The other child, a son, was Pleasant Meade Sturdivant, and my Grandfather. He was a tailor by trade. He and his wife Nancy spent most of their life in Southwest Virginia. He served in the Civil War until he had pneumonia, and was never well after that. The family then moved to Snowville, Va. where they lived until his death in 1882. He is buried in the Christian Church Cemetery in Snowville. The oldest son was Dudley Kent Sturdivant and my father. To him fell the duty of supporting the family. He worked on Dr. Bullocks farm for seven years. There was a woolen mill in Snowville at that time and his sisters worked there and did sewing, weaving, and spinning. They had very little chance for schooling, but studied at home and all the family were very well educated considering the opportunities they had. Bianca was remarkably well informed. She learned to read well at age four. She was expert at weaving, spinning and sewing. She wrote a book but it was never published. She also wrote two poems, "The Graves of Our Southern Heroes" and the "Dark Haired Cavalier." This later poem was about her Sweet Heart, who never came back from the war. Isabella "Aunt Belle" who was crippled from rheumatic fever was also very well self educated, and one of my favorite aunts. (Early Dawn goes into eight pages of family genealogy here which I have listed under Dudley-Sturdivant genealogy. )
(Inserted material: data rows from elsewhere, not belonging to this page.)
Definition Resource_Add (r : Resource) (rl : ResourceList) : Resource := map_fold addQuantity r rl.

Definition NewResource (rl : ResourceList) : Resource := Resource_Add emptyResource rl.

(** One iteration of the loop of [SetMaxResource]. *)
Definition maxQuantity (rName : string) (rQuantity : Quantity) (r : Resource) : Resource :=
  if decide (rName = ResourceMemory) then
    if Memory r <? Value rQuantity then setMemory r (Value rQuantity) else r
  else if decide (rName = ResourceCPU) then
    if MilliCPU r <? MilliValue rQuantity then setMilliCPU r (MilliValue rQuantity) else r
  else if decide (rName = ResourceEphemeralStorage) then
    if EphemeralStorage r <? Value rQuantity then setEphemeralStorage r (Value rQuantity) else r
  else
    if scalarOf (ScalarResources r) rName <? Value rQuantity
    then SetScalar r rName (Value rQuantity) else r.

Definition SetMaxResource (r : Resource) (rl : ResourceList) : Resource := map_fold maxQuantity r rl.

(** A copy with its own scalar map. *)
Definition Resource_Clone (r : Resource) : Resource :=
  {| MilliCPU := MilliCPU r; Memory := Memory r; AllowedPodNumber := AllowedPodNumber r;
     EphemeralStorage := EphemeralStorage r;
     ScalarResources := match ScalarResources r with
       | None => None
       | Some m => Some (map_fold (fun k v res => <[k := v]> res) ∅ m)
       end |}.

(** [res] is the sum of the containers, raised to each init container, plus the
    overhead; [non0CPU] and [non0Mem] use the defaults for missing requests. *)
Definition calculateResource (pod : Pod) : Resource * Z * Z :=
  let step1 := fun '(res, non0CPU, non0Mem) c =>
    let '(cpu, mem) := GetNonzeroRequests (c_Requests c) in
    (Resource_Add res (c_Requests c), non0CPU +₆₄ cpu, non0Mem +₆₄ mem) in
  let step2 := fun '(res, non0CPU, non0Mem) ic =>
    let '(cpu, mem) := GetNonzeroRequests (c_Requests ic) in
    (SetMaxResource res (c_Requests ic),
     if non0CPU <? cpu then cpu else non0CPU, if non0Mem <? mem then mem else non0Mem) in
  let '(res, non0CPU, non0Mem) :=
    foldl step2 (foldl step1 (emptyResource, 0, 0) (Containers (pod_Spec pod)))
      (InitContainers (pod_Spec pod)) in
  match Overhead (pod_Spec pod) with
  | None => (res, non0CPU, non0Mem)
  | Some oh =>
      (Resource_Add res oh,
       match oh !! ResourceCPU with None => non0CPU | Some q => non0CPU +₆₄ MilliValue q end,
       match oh !! ResourceMemory with None => non0Mem | Some q => non0Mem +₆₄ Value q end)
  end.

(** ** Host ports *)
Definition DefaultBindAllHostIP : string := "0.0.0.0".
Definition ProtocolTCP : string := "TCP".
This writeup was furnished to the Methodist Church in Alabama to officials trying to get the history of the first preacher Matthew Parham Sturdivant. Lorenzo Dow was a free lance preacher the Methodists had thrown out that came just before Matthew and nearly ever church in Ala seems to want to claim Dow as their very own. Some of the Early Church of Christ preachers were named Lorenzo Dow + last name.